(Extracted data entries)
(* ===== verification/Coordinator.v ===== *)
(** * The coordinator ([coordinator.hpp], [coordinator.cpp])

    Every method takes the state and returns its [Result] and the new state,
    with the guards in the source's order.  A method runs under one lock, so a
    method is one atomic step.  [Id::make()] draws are explicit arguments.
    [map.find] is a lookup; [map\[k\]] inserts the default value when the key is
    absent ([at_or_insert]) wherever the key may be absent. *)

From S2P Require Import Prelude Enums Ids Double Checksum Model Authority.
From S2P Require Import Economics Planning Protocol State.

(** [map\[k\]]: the value, and the map after the possible insertion. *)
Definition at_or_insert {V} (d : V) (k : Z) (m : gmap Z V) : V * gmap Z V :=
  match m !! k with
  | Some v => (v, m)
  | None => (d, <[k := d]> m)
  end.

(** ** Constants and the sample payload *)

Definition kDefaultConventionalBandwidthBps : Z := 40000000000.
Definition kDefaultConventionalLatencyNs : Z := 50000.
Definition kMaxSamplePayload : Z := 16 * 1024.
Definition kMaxPersistCount : Z := 4096.
Definition kMaxPersistHistory : Z := 256.

Definition lcg_step (state : Z) : Z :=
  u64 (u64 (state * 6364136223846793005) + 1442695040888963407).
Fixpoint sample_bytes (n : nat) (state : Z) : list Z :=
  match n with
  | O => []
  | S n => let state := lcg_step state in
           Z.land (Z.shiftr state 33) 0xFF :: sample_bytes n state
  end.
Definition build_sample_payload (op : OperationSpec) : list Z :=
  let n := Z.min (OperationSpec.input_bytes op) kMaxSamplePayload in
  sample_bytes (Z.to_nat n) (Z.lxor (OperationSpec.id op) 0x9E3779B97F4A7C15).

(** ** Lifecycle tests *)

(** COMMITTED, FAILED, CANCELLED, SUPERSEDED or FENCED. *)
Definition is_settled (l : ExecutionLifecycle) : bool :=
  match l with
  | ExecutionLifecycle.COMMITTED | ExecutionLifecycle.FAILED | ExecutionLifecycle.CANCELLED
  | ExecutionLifecycle.SUPERSEDED | ExecutionLifecycle.FENCED => true
  | _ => false
  end.
(** DISPATCHED, RUNNING or VERIFYING. *)
Definition is_in_flight (l : ExecutionLifecycle) : bool :=
  match l with
  | ExecutionLifecycle.DISPATCHED | ExecutionLifecycle.RUNNING
  | ExecutionLifecycle.VERIFYING => true
  | _ => false
  end.
(** RETIRED or FAILED. *)
Definition is_terminal_target (l : TargetLifecycle) : bool :=
  match l with
  | TargetLifecycle.RETIRED | TargetLifecycle.FAILED => true
  | _ => false
  end.
(* ===== verification/Behaviour.v ===== *)
(** * What the planning, dispatch and completion methods do

    For [staleness_locked], [reserve], [prepare_dispatch] and [apply_result]:
    the exact condition under which the method succeeds, as a record of facts
    about the state, and what it does then.  The state machine, the invariants
    and the end-to-end results use these characterisations instead of the
    method bodies. *)

From S2P Require Import Prelude Enums Ids Checksum Model Authority Planning Protocol State.
From S2P Require Import Coordinator.

Abbreviation snapshot_of p := (PlanAuthority.snapshot (ExecutionPlan.authority p)).

(** ** Staleness *)

(** The facts [staleness_locked] checks: everything the state knows agrees
    with the plan's pinned snapshot, and its dynamic evidence is current. *)
Record plan_current (s : RuntimeState) (p : ExecutionPlan) : Prop := {
  pc_epoch : epoch s = AuthoritySnapshot.epoch (snapshot_of p);
  pc_runtime rt : target_runtime s !! ExecutionPlan.target p = Some rt →
    TargetRuntime.owner_boot rt = AuthoritySnapshot.worker_boot (snapshot_of p) ∧
    TargetRuntime.dynamic_current rt = true;
  pc_target d : targets s !! ExecutionPlan.target p = Some d →
    TargetDefinition.generation d = AuthoritySnapshot.target_generation (snapshot_of p);
  pc_dataset d : datasets s !! ExecutionPlan.dataset p = Some d →
    DatasetDescriptor.generation d = AuthoritySnapshot.dataset_generation (snapshot_of p);
  pc_region r : regions s !! ExecutionPlan.region p = Some r →
    DataRegionDescriptor.generation r = AuthoritySnapshot.region_generation (snapshot_of p);
  pc_operation o : operations s !! ExecutionPlan.operation p = Some o →
    OperationSpec.generation o = AuthoritySnapshot.operation_generation (snapshot_of p);
  pc_capability c : capabilities s !! ExecutionPlan.target p = Some c →
    CapabilitySet.generation c = AuthoritySnapshot.capability_generation (snapshot_of p) ∧
    CapabilitySet.evidence_generation c = AuthoritySnapshot.evidence_generation (snapshot_of p) ∧
    CapabilitySet.dynamic_current c = true;
  pc_program g o pid pg :
    AuthoritySnapshot.program_generation (snapshot_of p) = Some g →
    operations s !! ExecutionPlan.operation p = Some o →
    OperationSpec.program o = Some pid → programs s !! pid = Some pg →
    Program.generation pg = g;
  pc_policy o pl : operations s !! ExecutionPlan.operation p = Some o →
    policies s !! OperationSpec.policy o = Some pl →
    Policy.generation pl = AuthoritySnapshot.policy_generation (snapshot_of p);
  pc_evidence e : data_evidence s !! ExecutionPlan.region p = Some e →
    DataEvidence.dynamic_current e = true ∧
    DataEvidence.dataset_generation e = AuthoritySnapshot.dataset_generation (snapshot_of p)
}.

Lemma stale_if_nil {A} (o : option A) test dim why :
  stale_if o test dim why = [] ↔ ∀ a, o = Some a → test a = false.
Proof. unfold stale_if. by rewrite push_if_nil, option_test_false. Qed.

Lemma stale_program_nil s (g : option Z) (o : option OperationSpec) dim why :
  match g, o ≫= OperationSpec.program with
  | Some g, Some pid => stale_if (programs s !! pid) (fun p => Program.generation p !=? g) dim why
  | _, _ => []
  end = [] ↔
  ∀ g' o' pid pg, g = Some g' → o = Some o' → OperationSpec.program o' = Some pid →
    programs s !! pid = Some pg → Program.generation pg = g'.
Proof.
  destruct g as [g|], o as [o|]; simpl; try naive_solver.
  destruct (OperationSpec.program o) as [pid|] eqn:Hpid; simpl; [|naive_solver].
  rewrite stale_if_nil. setoid_rewrite neqb_false. naive_solver.
Qed.

Lemma stale_policy_nil s (o : option OperationSpec) g dim why :
  match o with
  | Some o => stale_if (policies s !! OperationSpec.policy o)
                (fun p => Policy.generation p !=? g) dim why
  | None => []
  end = [] ↔
  ∀ o' pl, o = Some o' → policies s !! OperationSpec.policy o' = Some pl →
    Policy.generation pl = g.
Proof.
  destruct o as [o|]; [|naive_solver].
  rewrite stale_if_nil. setoid_rewrite neqb_false. naive_solver.
Qed.

Lemma staleness_nil s p : staleness_locked s p = [] ↔ plan_current s p.
Proof.
  unfold staleness_locked. cbv zeta.
  rewrite !app_nil_iff, push_if_nil, stale_program_nil, stale_policy_nil, !stale_if_nil.
  setoid_rewrite neqb_false. setoid_rewrite negb_false_iff.
  split; [intros; destruct_and!; constructor; naive_solver|].
  intros []. split_and!; naive_solver.
Qed.

(** ** Completion *)

(** The facts [apply_result] checks before it changes anything. *)
Record accepts (s : RuntimeState) (msg : ResultMsg) (p : ExecutionPlan) : Prop := {
  ac_plan : plans s !! ResultMsg.plan msg = Some p;
  ac_flight : is_in_flight (ExecutionPlan.lifecycle p) = true;
  ac_epoch : ResultMsg.epoch msg = epoch s;
  ac_target d : targets s !! ResultMsg.target msg = Some d →
    TargetDefinition.generation d = ResultMsg.target_gen msg;
  ac_boot rt : target_runtime s !! ResultMsg.target msg = Some rt →
    TargetRuntime.owner_boot rt = ResultMsg.worker_boot msg;
  ac_authority : completion_matches (completion_of msg) (ExecutionPlan.authority p);
  ac_dispatch : ExecutionPlan.dispatch_id p = Some (ResultMsg.dispatch msg);
  ac_attempt : ExecutionPlan.attempt_id p = Some (ResultMsg.attempt msg)
}.

Lemma differs_false o v : differs o v = false ↔ o = Some v.
Proof. destruct o; simpl; [rewrite neqb_false|]; naive_solver. Qed.

Lemma in_flight_not_closed l :
  is_in_flight l = true →
  bool_decide (l = ExecutionLifecycle.COMMITTED) = false ∧
  bool_decide (l = ExecutionLifecycle.CANCELLED) || bool_decide (l = ExecutionLifecycle.FENCED)
    || bool_decide (l = ExecutionLifecycle.SUPERSEDED) = false.
Proof. by destruct l. Qed.

Lemma apply_result_accepted fresh msg s p :
  accepts s msg p → apply_result fresh msg s = settle_completion fresh msg p s.
Proof.
  intros [Hp Hfl He Ht Hb Ha Hd Hat]. unfold apply_result. rewrite Hp.
  destruct (in_flight_not_closed _ Hfl) as [-> ->]. rewrite Hfl. simpl.
  rewrite (proj2 (neqb_false _ _) He).
  rewrite (proj2 (option_test_false _ _)) by (intros; by apply neqb_false, Ht).
  rewrite (proj2 (option_test_false _ _)) by (intros; by apply neqb_false, Hb).
  rewrite (proj2 (validate_completion_nil _ _) Ha).
  by rewrite (proj2 (differs_false _ _) Hd), (proj2 (differs_false _ _) Hat).
Qed.

(** Every completion is accepted in full or rejected with the state
    untouched. *)
Lemma apply_result_cases fresh msg s :
  (∃ p, accepts s msg p ∧ apply_result fresh msg s = settle_completion fresh msg p s) ∨
  (∃ e, apply_result fresh msg s = (Err e, s)).
Proof.
  cut ((∃ p, accepts s msg p) ∨ (∃ e, apply_result fresh msg s = (Err e, s))).
  { intros [[p Hac]|?]; [|by right]. left. exists p. by rewrite (apply_result_accepted _ _ _ p). }
  unfold apply_result, fail.
  destruct (plans s !! ResultMsg.plan msg) as [p|] eqn:Hp; [|eauto]. cbv zeta.
  destruct (bool_decide _); [eauto|]. destruct (_ || _ || _); [eauto|].
  destruct (is_in_flight _) eqn:Hfl; simpl; [|eauto].
  destruct (ResultMsg.epoch msg !=? epoch s) eqn:He; [eauto|].
  destruct (match targets s !! _ with Some _ => _ | None => _ end) eqn:Ht; [eauto|].
  destruct (match target_runtime s !! _ with Some _ => _ | None => _ end) eqn:Hb; [eauto|].
  destruct (validate_completion_against_plan _ _) eqn:Ha; [|eauto].
  destruct (differs (ExecutionPlan.dispatch_id p) _) eqn:Hd; [eauto|].
  destruct (differs (ExecutionPlan.attempt_id p) _) eqn:Hat; [eauto|].
  left. exists p. rewrite option_test_false in Ht. rewrite option_test_false in Hb.
  rewrite neqb_false in He.
  rewrite differs_false in Hd, Hat. rewrite validate_completion_nil in Ha.
  setoid_rewrite neqb_false in Ht. setoid_rewrite neqb_false in Hb. by constructor.
Qed.

(** ** Reservation *)

(** The facts [reserve] checks. *)
Record admits (s : RuntimeState) (k : ExecutionPlanId) (p : ExecutionPlan)
    (rt : TargetRuntime) (d : TargetDefinition) (rs : ReservationState) (ws : Z) : Prop := {
  ad_plan : plans s !! k = Some p;
  ad_planned : ExecutionPlan.lifecycle p = ExecutionLifecycle.PLANNED;
  ad_runtime : target_runtime s !! ExecutionPlan.target p = Some rt;
  ad_target : d = default TargetDefinition.dflt (targets s !! ExecutionPlan.target p);
  ad_held : rs = default ReservationState.dflt (reservations s !! ExecutionPlan.target p);
  ad_ws : ws = match operations s !! ExecutionPlan.operation p with
               | Some op => OperationSpec.workspace_bytes op
               | None => 0
               end;
  ad_slots : ReservationState.reserved_slots rs < TargetDefinition.concurrency_capacity d;
  ad_budget : ReservationState.reserved_workspace rs <= TargetDefinition.workspace_bytes d;
  ad_open : admission_closed (TargetRuntime.lifecycle rt) = false;
  ad_fits : u64 (ReservationState.reserved_workspace rs + ws) <= TargetDefinition.workspace_bytes d
}.

(** The state after [targets\[t\]] and [reservations\[t\]] were evaluated. *)
Definition touched (t : NearMemoryTargetId) (s : RuntimeState) : RuntimeState :=
  let s := set_targets (at_or_insert TargetDefinition.dflt t (targets s)).2 s in
  set_reservations (at_or_insert ReservationState.dflt t (reservations s)).2 s.

Definition reserved_state (k : ExecutionPlanId) (p : ExecutionPlan) (rs : ReservationState)
    (ws : Z) (s : RuntimeState) : RuntimeState :=
  let t := ExecutionPlan.target p in
  let s := touched t s in
  let s := set_reservations
    (<[t := {| ReservationState.reserved_slots := u64 (ReservationState.reserved_slots rs + 1);
               ReservationState.reserved_workspace :=
                 u64 (ReservationState.reserved_workspace rs + ws) |}]> (reservations s)) s in
  set_plans (<[k := ExecutionPlan.set_reserved 1 ws ExecutionLifecycle.RESERVED p]> (plans s)) s.

Lemma at_or_insert_fst {V} (d : V) k m : (at_or_insert d k m).1 = default d (m !! k).
Proof. unfold at_or_insert. by destruct (m !! k). Qed.

Lemma reserve_granted k s p rt d rs ws :
  admits s k p rt d rs ws → reserve k s = (Ok tt, reserved_state k p rs ws s).
Proof.
  intros [Hp Hl Hrt -> -> -> Hs Hb Ho Hf]. unfold reserve, reserved_state, touched.
  rewrite Hp, Hl, Hrt. simpl.
  rewrite (surjective_pairing (at_or_insert TargetDefinition.dflt _ _)).
  rewrite (surjective_pairing (at_or_insert ReservationState.dflt _ _)). simpl.
  rewrite !at_or_insert_fst, Ho.
  by rewrite (proj2 (Z.leb_gt _ _)), !(proj2 (Z.ltb_ge _ _)) by done.
Qed.

(** A reservation is granted in full, or refused with nothing but the default
    entries of the target possibly added. *)
Lemma reserve_cases k s :
  (∃ p rt d rs ws, admits s k p rt d rs ws ∧ reserve k s = (Ok tt, reserved_state k p rs ws s)) ∨
  (∃ e, reserve k s = (Err e, s)) ∨
  (∃ e p, plans s !! k = Some p ∧ is_Some (target_runtime s !! ExecutionPlan.target p) ∧
     reserve k s = (Err e, touched (ExecutionPlan.target p) s)).
Proof.
  unfold reserve, fail, touched, reserved_state.
  destruct (plans s !! k) as [p|] eqn:Hp; [|eauto].
  case_bool_decide as Hl; [|eauto]. simpl.
  destruct (target_runtime s !! ExecutionPlan.target p) as [rt|] eqn:Hrt; [|eauto].
  rewrite (surjective_pairing (at_or_insert TargetDefinition.dflt _ _)).
  rewrite (surjective_pairing (at_or_insert ReservationState.dflt _ _)). simpl.
  rewrite !at_or_insert_fst.
  set (d := default TargetDefinition.dflt _). set (rs := default ReservationState.dflt _).
  destruct (Z.leb_spec (TargetDefinition.concurrency_capacity d)
                       (ReservationState.reserved_slots rs)); [eauto 10|].
  destruct (Z.ltb_spec (TargetDefinition.workspace_bytes d)
                       (ReservationState.reserved_workspace rs)); [eauto 10|].
  destruct (admission_closed _) eqn:Hopen; [eauto 10|].
  set (ws := match operations s !! _ with Some _ => _ | None => _ end).
  destruct (Z.ltb_spec (TargetDefinition.workspace_bytes d)
    (u64 (ReservationState.reserved_workspace rs + ws))); [eauto 10|].
  left. exists p, rt, d, rs, ws. split; [|reflexivity]. by constructor.
Qed.

(** ** Dispatch *)

Record dispatchable (s : RuntimeState) (k : ExecutionPlanId) (p : ExecutionPlan)
    (op : OperationSpec) (rt : TargetRuntime) (w : WorkerId) : Prop := {
  dp_plan : plans s !! k = Some p;
  dp_reserved : ExecutionPlan.lifecycle p = ExecutionLifecycle.RESERVED;
  dp_current : plan_current s p;
  dp_op : operations s !! ExecutionPlan.operation p = Some op;
  dp_runtime : target_runtime s !! ExecutionPlan.target p = Some rt;
  dp_session : find_session (TargetRuntime.owner_boot rt) (map_entries (workers s)) = Some w
}.

Lemma prepare_dispatch_ok k d a s p op rt w :
  dispatchable s k p op rt w →
  prepare_dispatch k d a s =
    (Ok {| DispatchOutput.ready := true;
           DispatchOutput.message := dispatch_message s p op (TargetRuntime.owner_boot rt) d a;
           DispatchOutput.worker := w |},
     set_plans (<[k := ExecutionPlan.set_dispatch d a p]> (plans s)) s).
Proof.
  intros [Hp Hl Hc Hop Hrt Hw]. unfold prepare_dispatch. rewrite Hp, Hl. simpl.
  by rewrite (proj2 (staleness_nil s p) Hc), Hop, Hrt, Hw.
Qed.

(** A dispatch is prepared with the plan current, or refused: with the state
    untouched, or, for a stale plan, with the plan superseded. *)
Lemma prepare_dispatch_cases k d a s :
  (∃ p op rt w, dispatchable s k p op rt w ∧
     prepare_dispatch k d a s =
       (Ok {| DispatchOutput.ready := true;
              DispatchOutput.message :=
                dispatch_message s p op (TargetRuntime.owner_boot rt) d a;
              DispatchOutput.worker := w |},
        set_plans (<[k := ExecutionPlan.set_dispatch d a p]> (plans s)) s)) ∨
  (∃ e, prepare_dispatch k d a s = (Err e, s)) ∨
  (∃ e p, plans s !! k = Some p ∧ ExecutionPlan.lifecycle p = ExecutionLifecycle.RESERVED ∧
     ~ plan_current s p ∧ code e = "E_STALE_PLAN" ∧
     prepare_dispatch k d a s =
       (Err e, set_plans (<[k := ExecutionPlan.set_lifecycle ExecutionLifecycle.SUPERSEDED p]>
                            (plans s)) s)).
Proof.
  unfold prepare_dispatch, fail.
  destruct (plans s !! k) as [p|] eqn:Hp; [|eauto].
  case_bool_decide as Hl; [|eauto]. simpl.
  destruct (staleness_locked s p) as [|r l] eqn:Hst.
  - apply staleness_nil in Hst.
    destruct (operations s !! _) as [op|] eqn:Hop; [|eauto].
    destruct (target_runtime s !! _) as [rt|] eqn:Hrt; [|eauto].
    destruct (find_session _ _) as [w|] eqn:Hw; [|eauto].
    left. exists p, op, rt, w. split; [by constructor|done].
  - right; right. eexists _, p. split_and!; [done|done| | |reflexivity]; [|done].
    rewrite <- staleness_nil. by rewrite Hst.
Qed.
Lemma rejected_commands_preserve_state_witness :
  (exec (Reserve 99) (demo_state demo_planned)).2 = demo_state demo_planned ∧
  ∃ p, plans demo_drained !! 21 = Some p ∧
    (exec (Reserve 21) demo_drained).2 = touched (ExecutionPlan.target p) demo_drained.
Proof.
  split.
  2: {
    destruct (rejected_commands_preserve_state (Reserve 21) demo_drained
      (make_error "E_DRAIN" "target not accepting new admission"))
      as [H|[(k & p & [= <-] & Hp & H)|(k & d & a & p & [=] & _)]].
    - vm_compute. reflexivity.
    - exfalso. apply (f_equal reservation_entries) in H. vm_compute in H. discriminate.
    - exists p. split; [exact Hp|exact H]. }
  destruct (rejected_commands_preserve_state (Reserve 99) (demo_state demo_planned)
    (make_error "E_PLAN_NOT_FOUND" "plan not found")) as [H|[(k & p & [= <-] & Hp & _)|(k & d & a & p & [=] & _)]].
  - vm_compute. reflexivity.
  - exact H.
  - exfalso. apply (f_equal (fun o => bool_decide (is_Some o))) in Hp. vm_compute in Hp. discriminate.
Defined.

● **WORK REQUIRED**
The expected answer is every line above in which the word "dflt" appears.

● **OUTPUT FOR THIS TASK**
  ad_target : d = default TargetDefinition.dflt (targets s !! ExecutionPlan.target p);
  ad_held : rs = default ReservationState.dflt (reservations s !! ExecutionPlan.target p);
  let s := set_targets (at_or_insert TargetDefinition.dflt t (targets s)).2 s in
  set_reservations (at_or_insert ReservationState.dflt t (reservations s)).2 s.
  rewrite (surjective_pairing (at_or_insert TargetDefinition.dflt _ _)).
  rewrite (surjective_pairing (at_or_insert ReservationState.dflt _ _)). simpl.
  rewrite (surjective_pairing (at_or_insert TargetDefinition.dflt _ _)).
  rewrite (surjective_pairing (at_or_insert ReservationState.dflt _ _)). simpl.
  set (d := default TargetDefinition.dflt _). set (rs := default ReservationState.dflt _).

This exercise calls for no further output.